Pierce County continues to wrestle with counting deaths among unhoused people
AI-generated summary reviewed by our newsroom.
- Pierce County recorded 58 unhoused deaths in Q1 2025, a three-year high.
- Medical Examiner’s Office attributes data spike to improved case tracking.
- Health officials seek expanded access to county homeless-service data.
During the first quarter of 2025, the Pierce County Medical Examiner’s Office recorded the highest number of deaths among those living unhoused in the past several years.
Public health officials say the spike is likely due to changes in the way local agencies work to improve a previous blind spot in the data.
According to a Medical Examiner’s Office report, 58 people died while experiencing homelessness during the first quarter of 2025 — easily the highest number recorded in the county over the past three years.
The next highest number confirmed by the Medical Examiner’s Office was in the fourth quarter of 2024, which saw 39 deaths of those living unhoused in Pierce County.
During the Pierce County Council’s Safety Committee meeting on June 23, several officials with the Medical Examiner’s Office and the Tacoma-Pierce County Health Department presented new data and strategies on homeless death data.
“You see the giant spike here for quarter one of 2025, I don’t think that is probably real,” Luke Vogelsberg, the director of operations for the Medical Examiner’s Office, told the committee. “I think that stems from an improvement we made to our case-management system to better track these.”
Previously, the deaths were categorized a number of ways in the Medical Examiner’s Office’s case management system, none of which included “presumed to be homeless” at the time of death. According to Vogelsburg, the office started to include that designation in its system at the beginning of 2025.
“I suspect that the jump is most likely related to the improvement in our data collection,” he told the committee.
In February, an analysis by The News Tribune found that data about those who had died while experiencing homelessness in Pierce County was not made readily available by public health agencies.
Vogelsburg gave a “heavy disclaimer” to the committee regarding the data the office has begun collecting.
According to data from 2021 and 2022, about 17% of deaths in the county were investigated by the Medical Examiner’s Office as it only takes jurisdiction over deaths considered to be unnatural. Over the same time frame, about 22% of deaths were reported to the office only to be declined by the agency.
About 61% of deaths in 2021 and 2022 went unreported to the Medical Examiner’s Office.
“We don’t know about all the deaths in the county,” Vogelsburg told the committee. “There very likely are people that were unhoused at the time of their death that died a natural death in the hospital that was not reported to us and we don’t know about it.”
He also said it is difficult for the Medical Examiner’s Office to determine someone’s housing status at the time of their death as they do forensic investigations on decedents and are not necessarily equipped to examine the social circumstances someone experienced while they were alive.
“There are obviously clues, like if they were found deceased at a tent encampment,” Vogelsburg said.
He said making those determinations can be subjective, often relying on testimony from witnesses.
Vogelsburg said there are two times in the death-certification process in which a person’s housing status can be recorded. First by the death certifier, who could record if a person had an address at the time of their death, then by the person arranging the funeral for the person, who might have insight on their housing status at the time of their death.
“This data is not perfect,” he told the committee. “It’s very difficult.”
How can the county improve the process?
On occasion, the Medical Examiner’s Office can use the Homeless Management Information System (HMIS) to confirm whether someone had been experiencing homelessness.
HMIS is a locally-administered data system used throughout the county to record and analyze homeless information. Typically, individuals that receive homelessness and housing services through the county’s contracted providers are put into HMIS.

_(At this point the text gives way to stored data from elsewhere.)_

(** [while (remaining > 0)]: a round sends at least a byte. *)
Fixpoint send_data (fuel : nat) (seq remaining : Z) (w : W) : option (ym_result * W) :=
  if remaining <=? 0 then Some (YM_OK, w)
  else match fuel with
  | O => None
  | S k =>
      let want := if remaining <? 1024 then remaining else 1024 in
      '(data, w) ← fill_loop YM_DATA_MAX want [] w;
      match data with
      | None => Some (YM_ERR_SOURCE, w)
      | Some [] => Some (YM_OK, w)
      | Some data =>
          let padded := pad_block data in
          let kind := if (length padded =? YM_BLOCK0_LEN)%nat then YM_SOH else YM_STX in
          let '(rc, w) := send_block kind seq padded w in
          if negb (bool_decide (rc = YM_OK)) then Some (rc, w)
          else if Z.of_nat (length data) <? want then Some (YM_OK, w)
          else send_data k (u8 (seq + 1)) (remaining -% Z.of_nat (length data)) w
      end
  end.

(** [if (rc != YM_OK) return rc;] *)
Definition ok_then (r : ym_result * W) (f : W -> option (ym_result * W)) : option (ym_result * W) :=
  let '(rc, w) := r in if bool_decide (rc = YM_OK) then f w else Some (rc, w).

Vogelsburg said while the Medical Examiner’s Office does not have direct access to the system, it can contact Pierce County’s Human Services Department, which helps administer HMIS, to cross-reference names and confirm if an individual had been receiving homelessness services near the time of their death.
Ingrid Friberg, an epidemiologist with the health department, told the committee the Washington State Department of Health (DOH) is working to add data fields regarding homelessness for death certificates.
“DOH is working on that, and we are literally waiting for the data-sharing agreements to be finalized,” she said.
When those data-sharing agreements are finalized, Friberg said, DOH will be able to provide homeless death data from 2023 to current.
Cam Solomon, an epidemiologist with the health department described that outlook as “optimistic” with the current state budget and staffing cuts.
“They put a hold on [data-sharing agreements] right now, hopefully they will start that up again.” he told the committee. “The dream is that they will give us a comprehensive report of all the people that were experiencing homelessness at the time of death.”
Solomon said he is currently working on a data-sharing agreement with Human Services to allow them to share HMIS data with the health department and cross reference the data with death certifications.
“I know this is a pressing issue and it is something we really wanted to improve the reporting on,” he told the committee.